Pochi minuti dopo erano di nuovo insieme.
«Come sta nonna?».
«Nonna dorme. Un dottore gentile me l’ha fatta vedere in foto sul suo telefono. Non sono nemmeno riuscito a entrare, dicono che è troppo pericoloso».
«Cosa ti hanno detto, si riprenderà?».
«Mi hanno detto che rispetto a ieri sta meglio e poi che non devo sentirmi in colpa».
«No, non devi».
«Ho chiesto al dottore che appena nonna si sveglia deve abbracciarla da parte mia e dirle che gli voglio bene».
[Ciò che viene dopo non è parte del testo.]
Definition fs_create_plugin (config : PluginConfig Json) : Op Tree unit :=
  do existed <- query (exists_path (plugin_path (cfg_id config)));
  if existed : bool then op_lift (Err "plugin existed")
  else
    do _ <- io_op (fs_create_dir_all plugin_dir);
    write_plugin_config config.
Definition fs_create_config_item (gateway_name : string) (item : Item_) : Op Tree unit := modify_cached (λ config,
  match bt_get gateway_name (c_gateways config) with
  | Some _ => Err "item existed"
  | None => Ok (set_item gateway_name item config)
  end).
Definition fs_create_config_item_gateway (gateway_name : string) (gateway : Gateway_) : Op Tree unit :=
  fs_create_config_item gateway_name (MkItem gateway []).
(** The source looks the gateway's name up among the routes. *)
Definition fs_create_config_item_route (gateway_name route_name : string) (route : Route_) : Op Tree unit :=
  modify_cached (λ config, with_item gateway_name (Err "gateway not exists") (λ item,
    match bt_get gateway_name (ci_routes item) with
    | Some _ => Err "route existed"
    | None => Ok (MkItem (ci_gateway item) (bt_insert route_name route (ci_routes item)))
    end) config).

Definition fs_update_plugin (config : PluginConfig Json) : Op Tree unit :=
  do _ <- io_op (fs_create_dir_all plugin_dir);
  write_plugin_config config.
Definition fs_update_config_item_gateway (gateway_name : string) (gateway : Gateway_) : Op Tree unit :=
  modify_cached (with_item gateway_name (Err "item not exists") (λ item, Ok (MkItem gateway (ci_routes item)))).
Definition fs_update_config_item_route (gateway_name route_name : string) (route : Route_) : Op Tree unit :=
  modify_cached (with_item gateway_name (Err "item not exists") (λ item,
    match bt_get route_name (ci_routes item) with
    | Some _ => Ok (MkItem (ci_gateway item) (bt_insert route_name route (ci_routes item)))
    | None => Err "route not exists"
    end)).
Definition fs_update_config_item (gateway_name : string) (item : Item_) : Op Tree unit :=
  modify_cached (with_item gateway_name (Err "item not exists") (λ _, Ok item)).
Definition fs_update_config (config : Config Json) : Op Tree unit := modify_cached (λ _, Ok config).

Definition fs_delete_plugin (id : PluginInstanceId) : Op Tree unit := λ t,
  match fs_remove_file (plugin_path id) t with
  | (Err IoNotFound, t) => (Ok (), t)
  | (Err k, t) => (Err (io_message k), t)
  | (Ok _, t) => (Ok (), t)
  end.
Definition fs_delete_config_item_gateway (gateway_name : string) : Op Tree unit :=
  modify_cached (λ config, Ok (set_gateways (bt_remove gateway_name (c_gateways config)) config)).
Definition fs_delete_config_item_route (gateway_name route_name : string) : Op Tree unit :=
  modify_cached (λ config, with_item gateway_name (Ok config)
    (λ item, Ok (MkItem (ci_gateway item) (bt_remove route_name (ci_routes item)))) config).
Definition fs_delete_config_item (gateway_name : string) : Op Tree unit := fs_delete_config_item_gateway gateway_name.
Definition fs_delete_config_item_all_routes (gateway_name : string) : Op Tree unit :=
  modify_cached (λ config, with_item gateway_name (Ok config) (λ item, Ok (MkItem (ci_gateway item) [])) config).

#[global] Instance fs_create : Create Tree := {|
  create_config_item_gateway := fs_create_config_item_gateway;
  create_config_item_route := fs_create_config_item_route;
  create_plugin := fs_create_plugin;
|}.
#[global] Instance fs_update : Update Tree := {|
  update_config_item_gateway := fs_update_config_item_gateway;
  update_config_item_route := fs_update_config_item_route;
  update_plugin := fs_update_plugin;
|}.
#[global] Instance fs_delete : Delete Tree := {|
  delete_config_item_gateway := fs_delete_config_item_gateway;
  delete_config_item_route := fs_delete_config_item_route;
  delete_plugin := fs_delete_plugin;
|}.

(** ** Reading: [retrieve.rs], [discovery.rs], [listen.rs] *)

#[global] Instance fs_retrieve : Retrieve Tree := {|
  retrieve_config_item_gateway gateway_name :=
    retrieve_cached (λ cfg, ci_gateway <$> bt_get gateway_name (c_gateways cfg));
  retrieve_config_item_route gateway_name route_name :=
    retrieve_cached (λ cfg, item ← bt_get gateway_name (c_gateways cfg); bt_get route_name (ci_routes item));
  retrieve_config_item_route_names name :=
    retrieve_cached (λ cfg, default [] ((λ item, (ci_routes item).*1) <$> bt_get name (c_gateways cfg)));
  retrieve_config_names := retrieve_cached (λ cfg, (c_gateways cfg).*1);
  retrieve_all_plugins := collect_plugin_configs;
  retrieve_plugin := read_plugin_config;
  retrieve_plugins_by_code code :=
    do found <- collect_plugin_configs; op_ret (filter (λ c, id_code (cfg_id c) = code) found);
|}.
Definition fs_retrieve_config : Op Tree (Config Json) := retrieve_cached id.

(** The instances the backend discovers: the port of the interface on this host. *)
Definition fs_instances : Op Tree (list string) :=
  retrieve_cached (λ c, option_list ((λ port, "localhost:" +:+ dec_string port) <$> c_api_port c)).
«Bravo, nonna sarà felice».
«Hai trovato poi il coniglio?».
«Intendi la lepre?».
«Sì! La lepre, scusa».
«No, non l’ho più vista».

La coppia si salutò senza alcuna effusione, in linea con le tendenze del periodo e, dopo una cena frugale, chiamò suo figlio per la solita telefonata di ricognizione, come piaceva dire a lui. Stavano tutti bene ed era tutto quello che avevano da dirsi, tutto ciò che importava. Quando fu davanti allo specchio del bagno per lavarsi i denti, l’uomo ebbe lo stesso sussulto provato quel pomeriggio, dopo che il bambino gli aveva detto il nome della nonna. Lui lo ricordava bene quel nome, era finito anche sui giornali, tanti anni fa. Quella donna, all’ottavo mese di gravidanza, era finita in ospedale d’urgenza con l’utero rotto in più parti e una seria emorragia interna. La figlia nacque clinicamente morta ma, grazie alla moglie e alla sua equipe, dopo dieci minuti di rianimazione si era ripresa e qualche giorno dopo lasciò addirittura l’ospedale coi genitori. La madre, come segno di gratitudine, diede alla figlia lo stesso nome della dottoressa che le aveva salvato la vita. In seguito, nei primi anni di vita della bambina, sua moglie si tenne in contatto con la donna e la sua famiglia, mentre lui non li aveva mai incontrati. L’incontro fortuito del pomeriggio aveva chiuso quel cerchio e l’uomo si chiese se fosse solo un caso.
Poi gli venne una gran voglia di tornare in bici. Così, assecondando quell’impulso, scese di nuovo in garage e, dopo aver testato positivamente i fari della bicicletta, fu di nuovo in strada.
Gli bastarono pochi minuti all’aria aperta, immerso in quella semioscurità, per comprendere che l’intuizione avuta poco prima stava dando i suoi frutti: a ogni pedalata, infatti, si sentiva più leggero e il senso di inadeguatezza che gli si era appiccicato addosso in quelle giornate si stava finalmente scollando, lasciando il posto a una crescente tranquillità. Aveva sempre contemplato il vuoto dell’assenza lasciato dalla moglie come un silenzio assordante che non ne vuol sapere di scorrere. Che si accumulava e basta, giorno dopo giorno. Le pedalate di quella notte, invece, diluirono un poco quel peso, dando un senso compiuto al presente. E anche se in cuor suo sapeva che, una volta tornato a casa, sarebbe rimasto di nuovo solo con quel vuoto, quel carico indicibile che è il silenzio e la distanza infinita dall’amore della sua vita, non si arrese e continuò a pedalare un altro po’, sfrecciando tra quei vicoli deserti e tortuosi, fino a che le gambe glielo avessero permesso, stando attento a non investire qualche povera creatura. Magari un malcapitato coniglio.
Magari una lepre.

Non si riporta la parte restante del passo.